Human RPE cells express the FGFR2IIIc and FGFR3IIIc splice variants and FGF9 as a potential high affinity ligand

Abstract

The expression of splice variants of FGF receptors, which differ in the third Ig domain, was investigated in retinal pigment epithelium (RPE) cells in vitro and in vivo. This region of the protein determines ligand-binding specificity. Additionally, the expression of potential ligands for these receptors was investigated. Expression of FGF receptor transcript alternative splicing was analyzed by RT-PCR/Southern analysis in RPE cells in vitro and in vivo. The expression of FGFs by RT-PCR, in situ hybridization, and immunohistochemistry in sections of the human posterior pole was also investigated.

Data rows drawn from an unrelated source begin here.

(** ** The command

    [RunE] of [MakeInstallRegistryIngress], over its collaborators: the
    functions of other packages that it calls, each a function of its
    arguments. The run returns the [error] of [RunE] ([None] for [nil])
    and the calls made, in order. *)

Record ExecResult : Set := {
  ExitCode : Z;
  Stdout : string;
  Stderr : string
}.

Record Collaborators : Type := {
  (** [config.SetKubeconfig] *)
  SetKubeconfig : string -> option error;
  (** [k8s.GetCapabilities], a [map[string]bool] as its list of entries *)
  GetCapabilities : result (list (string * bool));
  writeTempFile : list byte -> string -> result string;
  (** [k8s.KubectlTask] *)
  KubectlTask : list string -> result ExecResult;
  (** [pkg.ThanksForUsing] *)
  ThanksForUsing : string
}.

(** The flags of the command, as [command.Flags()] gives them. *)
Record Flags : Set := {
  flag_kubeconfig : string;
  flag_domain : string;
  flag_email : string;
  flag_ingress_class : string;
  flag_max_size : string;
  flag_namespace : string;
  flag_staging : bool
}.

Inductive Call : Type :=
| Call_SetKubeconfig (path : string)
| Call_GetCapabilities
| Call_buildRegistryYAML
    (domain email ingressClass namespace maxSize : string)
    (staging hasNetworking : bool)
| Call_writeTempFile (input : list byte) (fileLocation : string)
| Call_KubectlTask (args : list string)
| Call_log_Print (msg : string)
| Call_fmt_Println (msg : string).

(** Indexing a [map[string]bool]: the zero value when the key is absent. *)
Fixpoint mapIndex (m : list (string * bool)) (key : string) : bool :=
  match m with
  | [] => false
  | (k, v) :: m' => if k =? key then v else mapIndex m' key
  end.

(** The text that [log.Print(err)] prints. *)
Definition errorText (e : error) : string :=
  match e with
  | errors_New msg | fmt_Errorf msg | template_ParseError msg
  | template_ExecError msg | external_Error msg => msg
  end.

(** A run so far: the calls made, and the returned error once the
    closure has returned. *)
Definition Run : Type := list Call -> option error * list Call.

Definition call (c : Call) (k : Run) : Run := fun tr => k (tr ++ [c])%list.

Definition returns (e : option error) : Run := fun tr => (e, tr).

Notation "'do' c ';;' k" := (call c k)
  (at level 61, c at next level, right associativity).

Definition RegistryIngressInstallMsg (c : Collaborators) : string :=
  "=======================================================================
= Docker Registry Ingress and cert-manager Issuer have been installed =
=======================================================================" ++
  LF ++ LF ++ RegistryIngressInfoMsg ++ LF ++ LF ++ ThanksForUsing c.

Definition RunE (c : Collaborators) (flags : Flags) : Run :=
  let kubeConfigPath := flag_kubeconfig flags in
  do Call_SetKubeconfig kubeConfigPath ;;
  match SetKubeconfig c kubeConfigPath with
  | Some err => returns (Some err)
  | None =>
  let email := flag_email flags in
  let domain := flag_domain flags in
  let ingressClass := flag_ingress_class flags in
  let namespace := flag_namespace flags in
  let maxSize := flag_max_size flags in
  if (email =? "") || (domain =? "") then
    returns (Some (errors_New
      "both --email and --domain flags should be set and not empty, please set these values"))
  else if ingressClass =? "" then
    returns (Some (errors_New "--ingress-class must be set"))
  else
  do Call_GetCapabilities ;;
  match GetCapabilities c with
  | Err err => returns (Some err)
  | Ok caps =>
  let hasNetworking := mapIndex caps "networking.k8s.io/v1" in
  let staging := flag_staging flags in
  do Call_buildRegistryYAML domain email ingressClass namespace maxSize
       staging hasNetworking ;;
  match buildRegistryYAML domain email ingressClass namespace maxSize
          staging hasNetworking with
  | Err templateErr =>
      do Call_log_Print
           "Unable to install the application. Could not build the templated yaml file for the resources" ;;
      returns (Some templateErr)
  | Ok yamlBytes =>
  do Call_writeTempFile yamlBytes "temp_registry_ingress.yaml" ;;
  match writeTempFile c yamlBytes "temp_registry_ingress.yaml" with
  | Err tempFileErr =>
      do Call_log_Print
           "Unable to save generated yaml file into the temporary directory" ;;
      returns (Some tempFileErr)
  | Ok tempFile =>
  do Call_KubectlTask ["apply"; "-f"; tempFile] ;;
  match KubectlTask c ["apply"; "-f"; tempFile] with
  | Err err =>
      do Call_log_Print (errorText err) ;;
      returns (Some err)
  | Ok res =>
  if negb (ExitCode res =? 0)%Z then
    returns (Some (fmt_Errorf
      ("Unable to apply YAML files." ++ LF ++
       "Have you got the Registry running and cert-manager 0.11.0 or higher installed? "
       ++ Stderr res)))
  else
  do Call_fmt_Println (RegistryIngressInstallMsg c) ;;
  returns None
  end end end end end.

(** The two errors of the flag checks. *)
Definition isValidationError (e : error) : bool :=
  match e with
  | errors_New msg =>
      (msg =? "both --email and --domain flags should be set and not empty, please set these values")
      || (msg =? "--ingress-class must be set")
  | _ => false
  end.

(** Collaborators of a run in which every stage succeeds, and the same
    with a [SetKubeconfig] that fails. *)
Definition workingCollaborators : Collaborators :=
  {| SetKubeconfig := fun _ => None;
     GetCapabilities := Ok [("networking.k8s.io/v1", true)];
     writeTempFile := fun _ fileLocation => Ok ("/tmp/" ++ fileLocation);
     KubectlTask :=
       fun _ => Ok {| ExitCode := 0; Stdout := ""; Stderr := "" |};
     ThanksForUsing := "Thanks for using arkade!" |}.

Definition failingKubeconfig : Collaborators :=
  {| SetKubeconfig := fun _ => Some (external_Error "setenv: invalid argument");
     GetCapabilities := GetCapabilities workingCollaborators;
     writeTempFile := writeTempFile workingCollaborators;
     KubectlTask := KubectlTask workingCollaborators;
     ThanksForUsing := ThanksForUsing workingCollaborators |}.

(** The flags of [arkade install registry-ingress --domain
    registry.example.com], with no [--email]. *)
Definition flagsWithoutEmail : Flags :=
  {| flag_kubeconfig := "";
     flag_domain := "registry.example.com";
     flag_email := "";
     flag_ingress_class := "nginx";
     flag_max_size := "200m";
     flag_namespace := "default";
     flag_staging := false |}.

(** ** The parsed template and the manifest *)

(** The parsed form of the template that [buildRegistryYAML] parses. *)
Definition extensionsNodes : list Template.Node :=
  Eval vm_compute in
    match Template.Parse "yaml" registryIngressExtensionsYamlTemplate with
    | Ok ns => ns
    | Err _ => []
    end.

(** The text of the manifest, before it is turned into bytes. *)
Definition manifest (domain email ingressClass namespace maxSize : string)
    (staging : bool) : string :=
  Template.render
    (RegInputData_field
       (inputDataOf domain email ingressClass namespace maxSize staging))
    extensionsNodes.

(** ** Where a pattern occurs in the manifest *)

(** Occurrences of [p] in the template's own text. *)
Fixpoint countText (p : string) (ns : list Template.Node) : nat :=
  match ns with
  | [] => 0
  | Template.TextNode t :: ns' => Str.count p t + countText p ns'
  | Template.FieldNode _ :: ns' => countText p ns'
  end.

Definition isDomainNode (n : Template.Node) : bool :=
  match n with
  | Template.FieldNode f => f =? "IngressDomain"
  | Template.TextNode _ => false
  end.

(** Occurrences of the domain in what the manifest holds besides the two
    printed domains: the template's text and the other printed fields. *)
Definition elsewhere (domain email ingressClass namespace maxSize : string)
    (staging : bool) : nat :=
  Template.countNodes
    (RegInputData_field
       (inputDataOf domain email ingressClass namespace maxSize staging))
    domain
    (filter (fun n => negb (isDomainNode n)) extensionsNodes).

(** ** The layout of the templates *)

(** A line that is the bare keyword [service], with no colon. *)
Definition isBareService (l : string) : bool :=
  Str.dropSpaces l =? "service".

The ARPE-19 cell line expresses only the FGFR2IIIc splice variant and does not express any FGFR3 splice variants in vitro. Two in vivo samples exhibited expression of the FGFR2IIIc and FGFR3IIIc splice variants and no evidence of the corresponding IIIb splice variant. The results from previous studies for these receptors imply that FGF9 or FGF4 could act as ligands. We demonstrated that FGF9 is expressed in a subpopulation of the RPE, as well as photoreceptors and other neurons of the retina. FGF4 was not detected by RT-PCR analysis in RPE cells in vitro. These data suggest that FGF9 may be an autocrine/paracrine factor in the outer retina.